_Work item_. When the line containing "wp (trpc_client_sync dbus" is found in the data below, copy it and each line after it through the line containing "Definition acks_after (p", exactly and with no others.
##### Extracted material
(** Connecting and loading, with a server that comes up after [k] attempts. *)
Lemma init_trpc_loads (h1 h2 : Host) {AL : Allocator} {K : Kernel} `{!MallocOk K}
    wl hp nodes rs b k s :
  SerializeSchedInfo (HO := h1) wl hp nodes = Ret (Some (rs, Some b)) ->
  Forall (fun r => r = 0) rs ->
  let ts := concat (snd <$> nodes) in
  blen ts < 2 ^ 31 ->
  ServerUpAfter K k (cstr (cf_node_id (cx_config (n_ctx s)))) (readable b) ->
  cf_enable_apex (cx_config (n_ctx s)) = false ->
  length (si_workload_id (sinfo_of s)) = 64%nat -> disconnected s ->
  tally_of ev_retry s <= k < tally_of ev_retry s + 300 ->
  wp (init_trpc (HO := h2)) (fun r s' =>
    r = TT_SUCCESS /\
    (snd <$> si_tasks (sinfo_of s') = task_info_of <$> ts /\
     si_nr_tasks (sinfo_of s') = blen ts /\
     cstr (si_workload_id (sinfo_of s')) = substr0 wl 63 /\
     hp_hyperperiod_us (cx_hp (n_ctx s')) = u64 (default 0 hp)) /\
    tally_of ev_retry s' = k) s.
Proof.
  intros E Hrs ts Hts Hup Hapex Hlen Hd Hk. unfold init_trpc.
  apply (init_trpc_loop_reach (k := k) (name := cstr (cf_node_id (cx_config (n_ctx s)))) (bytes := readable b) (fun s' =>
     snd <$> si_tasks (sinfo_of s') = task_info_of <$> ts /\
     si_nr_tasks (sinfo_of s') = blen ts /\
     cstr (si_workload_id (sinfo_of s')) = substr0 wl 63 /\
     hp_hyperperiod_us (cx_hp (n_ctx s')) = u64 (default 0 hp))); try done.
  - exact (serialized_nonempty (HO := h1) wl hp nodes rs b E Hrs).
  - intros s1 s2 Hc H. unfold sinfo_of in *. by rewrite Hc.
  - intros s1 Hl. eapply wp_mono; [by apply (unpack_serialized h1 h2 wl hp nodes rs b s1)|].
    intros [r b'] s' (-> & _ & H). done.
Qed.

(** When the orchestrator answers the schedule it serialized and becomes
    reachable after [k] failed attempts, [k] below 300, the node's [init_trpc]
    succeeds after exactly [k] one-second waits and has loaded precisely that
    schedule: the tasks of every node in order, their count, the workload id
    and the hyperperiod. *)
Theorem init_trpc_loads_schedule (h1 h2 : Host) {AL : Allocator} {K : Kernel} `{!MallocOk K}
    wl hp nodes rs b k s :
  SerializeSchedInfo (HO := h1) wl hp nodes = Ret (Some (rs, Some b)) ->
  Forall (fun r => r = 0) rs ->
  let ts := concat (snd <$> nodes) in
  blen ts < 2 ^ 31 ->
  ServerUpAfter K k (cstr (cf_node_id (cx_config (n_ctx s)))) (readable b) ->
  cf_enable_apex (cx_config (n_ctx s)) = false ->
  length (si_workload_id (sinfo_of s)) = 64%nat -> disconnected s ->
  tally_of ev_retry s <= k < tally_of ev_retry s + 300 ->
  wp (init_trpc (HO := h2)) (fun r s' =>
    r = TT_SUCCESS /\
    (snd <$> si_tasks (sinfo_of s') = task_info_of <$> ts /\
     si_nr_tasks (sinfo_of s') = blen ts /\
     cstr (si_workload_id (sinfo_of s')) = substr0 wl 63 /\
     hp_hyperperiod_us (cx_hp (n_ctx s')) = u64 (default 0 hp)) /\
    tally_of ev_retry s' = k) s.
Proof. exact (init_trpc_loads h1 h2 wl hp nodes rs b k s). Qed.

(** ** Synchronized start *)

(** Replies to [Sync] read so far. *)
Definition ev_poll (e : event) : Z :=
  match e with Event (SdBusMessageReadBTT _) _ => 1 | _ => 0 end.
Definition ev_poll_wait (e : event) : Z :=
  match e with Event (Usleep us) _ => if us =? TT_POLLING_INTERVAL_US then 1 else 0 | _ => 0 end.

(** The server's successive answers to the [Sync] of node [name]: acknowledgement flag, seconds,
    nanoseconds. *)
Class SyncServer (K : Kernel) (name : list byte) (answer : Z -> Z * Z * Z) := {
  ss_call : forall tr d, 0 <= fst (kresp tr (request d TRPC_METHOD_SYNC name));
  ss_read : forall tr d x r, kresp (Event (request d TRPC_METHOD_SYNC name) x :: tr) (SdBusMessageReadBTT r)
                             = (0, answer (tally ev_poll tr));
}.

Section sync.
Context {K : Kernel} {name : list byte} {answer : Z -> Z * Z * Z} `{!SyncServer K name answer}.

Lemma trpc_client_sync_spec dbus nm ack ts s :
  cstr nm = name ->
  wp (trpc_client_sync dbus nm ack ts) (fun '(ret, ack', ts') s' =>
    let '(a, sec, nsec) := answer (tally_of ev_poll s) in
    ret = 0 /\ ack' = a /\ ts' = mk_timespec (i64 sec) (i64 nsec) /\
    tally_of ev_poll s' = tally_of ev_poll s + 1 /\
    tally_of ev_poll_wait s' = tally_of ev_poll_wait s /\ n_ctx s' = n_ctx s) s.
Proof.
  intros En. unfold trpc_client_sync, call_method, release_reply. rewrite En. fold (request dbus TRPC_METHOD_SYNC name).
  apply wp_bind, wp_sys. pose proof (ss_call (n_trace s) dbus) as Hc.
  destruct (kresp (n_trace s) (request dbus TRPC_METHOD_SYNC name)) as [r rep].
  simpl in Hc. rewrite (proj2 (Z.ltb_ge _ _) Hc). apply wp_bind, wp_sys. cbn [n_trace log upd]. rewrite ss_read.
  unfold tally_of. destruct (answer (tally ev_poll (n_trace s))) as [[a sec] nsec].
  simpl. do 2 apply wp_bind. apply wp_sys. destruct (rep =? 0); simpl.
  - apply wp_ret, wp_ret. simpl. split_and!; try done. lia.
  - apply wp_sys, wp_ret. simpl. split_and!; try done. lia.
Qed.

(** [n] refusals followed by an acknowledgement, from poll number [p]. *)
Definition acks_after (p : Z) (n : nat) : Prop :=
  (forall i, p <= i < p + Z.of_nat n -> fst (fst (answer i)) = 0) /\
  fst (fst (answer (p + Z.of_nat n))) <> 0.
##########
##### Extracted material
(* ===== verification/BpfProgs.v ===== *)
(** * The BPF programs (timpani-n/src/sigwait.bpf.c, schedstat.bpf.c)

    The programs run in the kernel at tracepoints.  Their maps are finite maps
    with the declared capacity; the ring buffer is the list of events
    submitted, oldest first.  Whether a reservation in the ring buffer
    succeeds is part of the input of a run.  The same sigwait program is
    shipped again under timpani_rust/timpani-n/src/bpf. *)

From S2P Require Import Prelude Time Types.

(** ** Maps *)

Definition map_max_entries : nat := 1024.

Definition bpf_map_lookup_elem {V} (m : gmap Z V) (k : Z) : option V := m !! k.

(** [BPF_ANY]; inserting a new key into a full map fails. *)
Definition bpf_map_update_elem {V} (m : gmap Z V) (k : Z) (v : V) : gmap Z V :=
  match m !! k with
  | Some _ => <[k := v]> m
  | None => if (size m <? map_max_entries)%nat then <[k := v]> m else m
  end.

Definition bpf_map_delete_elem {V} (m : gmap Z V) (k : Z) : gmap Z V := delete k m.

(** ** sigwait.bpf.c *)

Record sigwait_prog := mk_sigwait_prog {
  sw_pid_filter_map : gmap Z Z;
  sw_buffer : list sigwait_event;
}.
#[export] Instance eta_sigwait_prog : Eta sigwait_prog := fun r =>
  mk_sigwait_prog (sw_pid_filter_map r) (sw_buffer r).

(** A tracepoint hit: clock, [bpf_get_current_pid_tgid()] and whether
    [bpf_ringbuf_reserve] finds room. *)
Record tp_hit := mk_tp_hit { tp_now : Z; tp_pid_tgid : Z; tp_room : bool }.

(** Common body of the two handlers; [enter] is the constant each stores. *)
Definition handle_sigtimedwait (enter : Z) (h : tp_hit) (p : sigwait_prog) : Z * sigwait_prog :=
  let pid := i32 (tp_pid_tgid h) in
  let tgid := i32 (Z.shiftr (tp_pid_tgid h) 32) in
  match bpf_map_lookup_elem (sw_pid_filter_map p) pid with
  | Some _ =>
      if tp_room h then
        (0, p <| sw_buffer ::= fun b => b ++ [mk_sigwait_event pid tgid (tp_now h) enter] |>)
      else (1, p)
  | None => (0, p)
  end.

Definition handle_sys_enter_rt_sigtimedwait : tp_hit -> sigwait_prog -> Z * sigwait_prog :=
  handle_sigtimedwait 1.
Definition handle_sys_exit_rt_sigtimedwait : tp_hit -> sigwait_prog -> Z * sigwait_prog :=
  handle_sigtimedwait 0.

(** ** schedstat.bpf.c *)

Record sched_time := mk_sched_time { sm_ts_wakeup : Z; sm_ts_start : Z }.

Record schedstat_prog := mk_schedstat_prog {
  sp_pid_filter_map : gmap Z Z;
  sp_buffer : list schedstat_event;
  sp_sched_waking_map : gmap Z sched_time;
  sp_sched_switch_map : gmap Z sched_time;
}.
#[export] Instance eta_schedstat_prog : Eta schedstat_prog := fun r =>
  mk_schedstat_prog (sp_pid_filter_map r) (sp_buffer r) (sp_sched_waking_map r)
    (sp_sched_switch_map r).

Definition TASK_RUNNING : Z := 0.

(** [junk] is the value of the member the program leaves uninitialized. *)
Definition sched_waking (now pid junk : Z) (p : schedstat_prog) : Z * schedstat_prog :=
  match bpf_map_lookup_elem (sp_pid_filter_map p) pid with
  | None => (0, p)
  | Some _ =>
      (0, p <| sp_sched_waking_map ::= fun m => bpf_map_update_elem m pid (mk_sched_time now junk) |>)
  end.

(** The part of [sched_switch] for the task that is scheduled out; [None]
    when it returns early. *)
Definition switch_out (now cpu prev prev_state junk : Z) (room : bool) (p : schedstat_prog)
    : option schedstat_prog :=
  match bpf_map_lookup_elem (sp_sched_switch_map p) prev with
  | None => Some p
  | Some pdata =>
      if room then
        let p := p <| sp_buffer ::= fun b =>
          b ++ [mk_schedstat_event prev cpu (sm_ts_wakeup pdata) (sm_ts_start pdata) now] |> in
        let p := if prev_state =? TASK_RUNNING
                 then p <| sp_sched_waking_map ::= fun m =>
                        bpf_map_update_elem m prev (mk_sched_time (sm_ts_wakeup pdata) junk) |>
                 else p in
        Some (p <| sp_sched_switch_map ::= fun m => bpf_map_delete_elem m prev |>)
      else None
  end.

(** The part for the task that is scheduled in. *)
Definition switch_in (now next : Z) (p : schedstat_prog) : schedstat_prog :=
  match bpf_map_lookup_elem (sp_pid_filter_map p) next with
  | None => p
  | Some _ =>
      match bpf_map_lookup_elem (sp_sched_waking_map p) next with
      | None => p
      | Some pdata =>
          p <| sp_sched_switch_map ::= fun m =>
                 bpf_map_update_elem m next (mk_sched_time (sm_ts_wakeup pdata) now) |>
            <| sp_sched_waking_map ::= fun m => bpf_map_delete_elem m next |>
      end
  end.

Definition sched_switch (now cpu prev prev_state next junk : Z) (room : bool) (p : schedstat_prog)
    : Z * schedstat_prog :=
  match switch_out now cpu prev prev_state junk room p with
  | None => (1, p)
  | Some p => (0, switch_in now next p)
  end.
##########
_Expected answer_.
  wp (trpc_client_sync dbus nm ack ts) (fun '(ret, ack', ts') s' =>
    let '(a, sec, nsec) := answer (tally_of ev_poll s) in
    ret = 0 /\ ack' = a /\ ts' = mk_timespec (i64 sec) (i64 nsec) /\
    tally_of ev_poll s' = tally_of ev_poll s + 1 /\
    tally_of ev_poll_wait s' = tally_of ev_poll_wait s /\ n_ctx s' = n_ctx s) s.
Proof.
  intros En. unfold trpc_client_sync, call_method, release_reply. rewrite En. fold (request dbus TRPC_METHOD_SYNC name).
  apply wp_bind, wp_sys. pose proof (ss_call (n_trace s) dbus) as Hc.
  destruct (kresp (n_trace s) (request dbus TRPC_METHOD_SYNC name)) as [r rep].
  simpl in Hc. rewrite (proj2 (Z.ltb_ge _ _) Hc). apply wp_bind, wp_sys. cbn [n_trace log upd]. rewrite ss_read.
  unfold tally_of. destruct (answer (tally ev_poll (n_trace s))) as [[a sec] nsec].
  simpl. do 2 apply wp_bind. apply wp_sys. destruct (rep =? 0); simpl.
  - apply wp_ret, wp_ret. simpl. split_and!; try done. lia.
  - apply wp_sys, wp_ret. simpl. split_and!; try done. lia.
Qed.

(** [n] refusals followed by an acknowledgement, from poll number [p]. *)
Definition acks_after (p : Z) (n : nat) : Prop :=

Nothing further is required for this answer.